Dracula: commento all'episodio 1x02, A Whiff of Sulphur

Continua a non convincere appieno la nuova serie sui vampiri in cui Jonathan Rhys Meyers sfodera i canini di un novello Conte Dracula, che nella Londra di fine Ottocento sembra più impegnato ad infiltrarsi nel mondo dell'alta finanza inglese che non a procurarsi l'indispensabile sangue umano...

Dracula: commento all'episodio 1x02, A Whiff of...

Il plot
Il milionario americano Alexander Grayson (Jonathan Rhys Meyers), nuovo alter-ego di Dracula, tenta di entrare in affari con Lord Laurent (Anthony Howell), magnate del petrolio, che tuttavia respinge le sue offerte. Grayson si rivolge allora al giornalista Jonathan Harker (Oliver Jackson-Cohen), al quale aveva concesso un'intervista, e gli propone di diventare il proprio Vice-Presidente, richiedendo la sua collaborazione per destreggiarsi nell'alta società britannica; Jonathan è alquanto perplesso, ma a causa delle sue precarie condizioni economiche decide di accettare l'impiego e si trasferisce nella nuova casa acquistata per lui da Grayson.
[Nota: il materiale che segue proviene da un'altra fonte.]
(** X12: in a table with distinct ids the list and the single records
    agree: a record is in the list that GET /todos answers exactly when GET
    /todos/{id} with its id answers 200 with that record. *)
Theorem list_get_agree (w : world) :
  NoDup (rowids (todos (file w))) →
  ∃ l,
    (serve GET_todos no_faults w).1 = mkResponse HTTP_200_OK (JsonTodos l) ∧
    ∀ t, t ∈ l ↔
         (serve (GET_todo (todo_id t)) no_faults w).1
         = mkResponse HTTP_200_OK (JsonTodo t).
Proof.
  intros Hnd. eexists. split; [by unfold serve, via; rewrite get_all_todos_run|].
  intros t. unfold select_all_order_by_todo_id.
  rewrite merge_sort_Permutation, list_elem_of_fmap. split.
  - intros (r & -> & Hr). unfold serve, via.
    rewrite get_todo_run. change (todo_id (row_to_todo r)) with (col_todo_id r).
    by rewrite select_unique.
  - intros (r & _ & -> & Hr & _)%get_response_found. by exists r.
Qed.

Lemma list_get_agree_witness :
  NoDup (rowids (todos (file two_todos))) ∧
  ∃ l,
    (serve GET_todos no_faults two_todos).1
      = mkResponse HTTP_200_OK (JsonTodos l) ∧
    ∀ t, t ∈ l ↔
         (serve (GET_todo (todo_id t)) no_faults two_todos).1
         = mkResponse HTTP_200_OK (JsonTodo t).
Proof.
  split; [apply two_todos_distinct|].
  apply (list_get_agree two_todos two_todos_distinct).
Defined.

(** ** Ids and flags over runs, continued *)

Section runs_continued.
Implicit Types (w : world) (d : database) (k : Z) (r : Row).

Lemma max_rowid_le rows s :
  0 ≤ s → Forall (λ r, col_todo_id r ≤ s) rows → max_rowid rows ≤ s.
Proof.
  intros Hs. unfold max_rowid, rowids.
  induction 1 as [|r rows Hr _ IH]; [done|]. rewrite fmap_cons; simpl. lia.
Qed.

Lemma new_rowid_next d :
  well_formed d → 0 ≤ sqlite_sequence d → new_rowid d = sqlite_sequence d + 1.
Proof.
  intros [_ Hrows] Hs. unfold new_rowid.
  assert (max_rowid (todos d) ≤ sqlite_sequence d); [|lia].
  apply max_rowid_le; [done|]. eapply Forall_impl; [done|]. simpl. lia.
Qed.

Lemma transition_created d o d' :
  transition d o d' →
  sqlite_sequence d' = default (sqlite_sequence d) o ∧
  (∀ n, o = Some n → n = new_rowid d).
Proof. destruct 1; simpl; split; congruence. Qed.

Lemma serve_all_consecutive reqs w :
  well_formed (file w) → 0 ≤ sqlite_sequence (file w) →
  created_ids (serve_all reqs w).1
  = seqZ (sqlite_sequence (file w) + 1)
         (Z.of_nat (length (created_ids (serve_all reqs w).1))) ∧
  sqlite_sequence (file (serve_all reqs w).2)
  = sqlite_sequence (file w)
    + Z.of_nat (length (created_ids (serve_all reqs w).1)).
Proof.
  revert w. induction reqs as [|[req fl] reqs IH]; intros w Hwf Hs.
  - simpl. split; [done|lia].
  - rewrite serve_all_cons. cbn [fst snd]. rewrite created_ids_cons.
    pose proof (serve_transition req fl w) as Ht.
    pose proof (transition_well_formed _ _ _ Ht Hwf) as Hwf'.
    destruct (transition_created _ _ _ Ht) as [Hseq Hnew].
    destruct (created_id (serve req fl w).1) as [n|]; simpl in *.
    + rewrite (Hnew n eq_refl), new_rowid_next in Hseq by done.
      rewrite (Hnew n eq_refl), new_rowid_next by done.
      destruct (IH (serve req fl w).2 Hwf') as [Hids Hlast]; [lia|].
      rewrite Hseq in Hids, Hlast. split.
      * rewrite (seqZ_cons _ (Z.of_nat (S _))) by lia. f_equal.
        rewrite Hids at 1. f_equal; lia.
      * lia.
    + rewrite <- Hseq. apply IH; [done|lia].
Qed.

Lemma assigned_flag r u :
  col_completed r = 0 ∨ col_completed r = 1 →
  col_completed (foldl assign r (set_clauses u)) = 0 ∨
  col_completed (foldl assign r (set_clauses u)) = 1.
Proof.
  unfold set_clauses.
  destruct (update_content u), (update_completed u) as [[]|]; simpl; auto.
Qed.

Lemma serve_flags req fl w :
  Forall (λ r, col_completed r = 0 ∨ col_completed r = 1) (todos (file w)) →
  Forall (λ r, col_completed r = 0 ∨ col_completed r = 1)
         (todos (file (serve req fl w).2)).
Proof.
  intros Hrows. destruct (serve_faults req fl w) as [-> | ->]; [|done].
  destruct req as [|k|b|k b|k]; unfold serve, via.
  - by rewrite get_all_todos_run.
  - rewrite get_todo_run. by destruct (fetchone _).
  - destruct (validate_TodoCreate b) as [e|todo]; [done|].
    rewrite create_todo_run; simpl. apply Forall_app. split; [done|].
    apply Forall_singleton; simpl. destruct (create_completed todo); auto.
  - destruct (validate_TodoUpdate b) as [e|u]; [done|].
    destruct (fetchone (select_where_todo_id k (file w))) as [r|] eqn:Hr.
    + rewrite (update_todo_found _ _ _ r) by done; simpl.
      apply Forall_fmap. eapply Forall_impl; [done|]. intros x Hx; simpl.
      case_decide; [|done]. by apply assigned_flag.
    + by rewrite update_todo_missing.
  - rewrite delete_todo_run. case_decide; [done|]. simpl.
    apply Forall_forall. intros r [_ Hr]%list_elem_of_filter.
    by apply (proj1 (Forall_forall _ _) Hrows).
Qed.

Lemma serve_all_flags reqs w :
  Forall (λ r, col_completed r = 0 ∨ col_completed r = 1) (todos (file w)) →
  Forall (λ r, col_completed r = 0 ∨ col_completed r = 1)
         (todos (file (serve_all reqs w).2)).
Proof.
  revert w. induction reqs as [|[req fl] reqs IH]; intros w Hrows; [done|].
  rewrite serve_all_cons. cbn [snd]. by apply IH, serve_flags.
Qed.
End runs_continued.

(** X13: ids are handed out consecutively from 1: after any run of requests
    from startup, whatever the deletes, the failed requests and the faults,
    the ids that the responses report as created are 1, 2, ..., n in that
    order, and the sequence entry of the file is n. *)
Theorem created_ids_consecutive (reqs : list (request * faults)) :
  created_ids (serve_all reqs startup).1
  = seqZ 1 (Z.of_nat (length (created_ids (serve_all reqs startup).1))) ∧
  sqlite_sequence (file (serve_all reqs startup).2)
  = Z.of_nat (length (created_ids (serve_all reqs startup).1)).
Proof.
  destruct (serve_all_consecutive reqs startup startup_well_formed) as [Hids Hs].
  - done.
  - split; [done|]. by rewrite Hs.
Qed.

(** X14: after any run of requests from startup the [completed] column
    holds only 0 and 1, so [row_to_todo] loses nothing: every row of the
    table is the row of its record, with [completed] written back as an
    integer. *)
Theorem stored_rows_round_trip (reqs : list (request * faults)) :
  Forall (λ r, col_completed r = 0 ∨ col_completed r = 1)
         (todos (file (serve_all reqs startup).2)) ∧
  Forall (λ r, mkRow (todo_id (row_to_todo r)) (content (row_to_todo r))
                     (Z.b2z (completed (row_to_todo r))) = r)
         (todos (file (serve_all reqs startup).2)).
Proof.
  assert (Forall (λ r, col_completed r = 0 ∨ col_completed r = 1)
                 (todos (file (serve_all reqs startup).2))) as Hflags.
  { apply serve_all_flags. constructor. }
  split; [done|]. eapply Forall_impl; [done|].
  intros [k c b] [Hb|Hb]; simpl in *; by subst.
Qed.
Quest'ultimo riesce così a riavvicinare anche la fidanzata di Jonathan, Mina Murray (Jessica De Gouw), impegnata a sua volta a superare un esame che le permetterà di continuare a coltivare il sogno di diventare un chirurgo, nonostante le difficoltà e le insicurezze. Nel frattempo Mr. Browning (Ben Miles) e Lady Jane Wetherby (Victoria Smurfit), i due leader dell'Ordine del Drago, riaprono la caccia ai vampiri...

Cosa ci è piaciuto di questo episodio
Rispetto all'episodio pilota della serie, The Blood is the Life, A Whiff of Sulphur smorza (ma non annulla) il tasso di camp nella narrazione e nella messa in scena, dimostrandosi più conciso a livello di trama e più sobrio (forse addirittura troppo) per quanto riguarda le scelte di stile. A beneficiarne, se non altro, è il protagonista Jonathan Rhys Meyers, maggiormente a proprio agio in quanto a recitazione, benché il ruolo di questo nuovo Dracula resti al momento piuttosto piatto, a metà tra la freddezza dell'uomo d'affari cinico e calcolatore e i rarissimi momenti di famelica sete di sangue. Acquisiscono uno spessore leggermente più definito anche i suoi comprimari, Jonathan Harker e Mina Murray, mentre rimane una figura minore, per il momento, l'ex cacciatore di vampiri Abraham Van Helsing (Thomas Kretschmann). Per il resto, la serie mantiene il fascino 'scenografico' e dark della Londra vittoriana, ma ancora troppo poco per permettere a questo Dracula di aprire le ali e spiccare il volo...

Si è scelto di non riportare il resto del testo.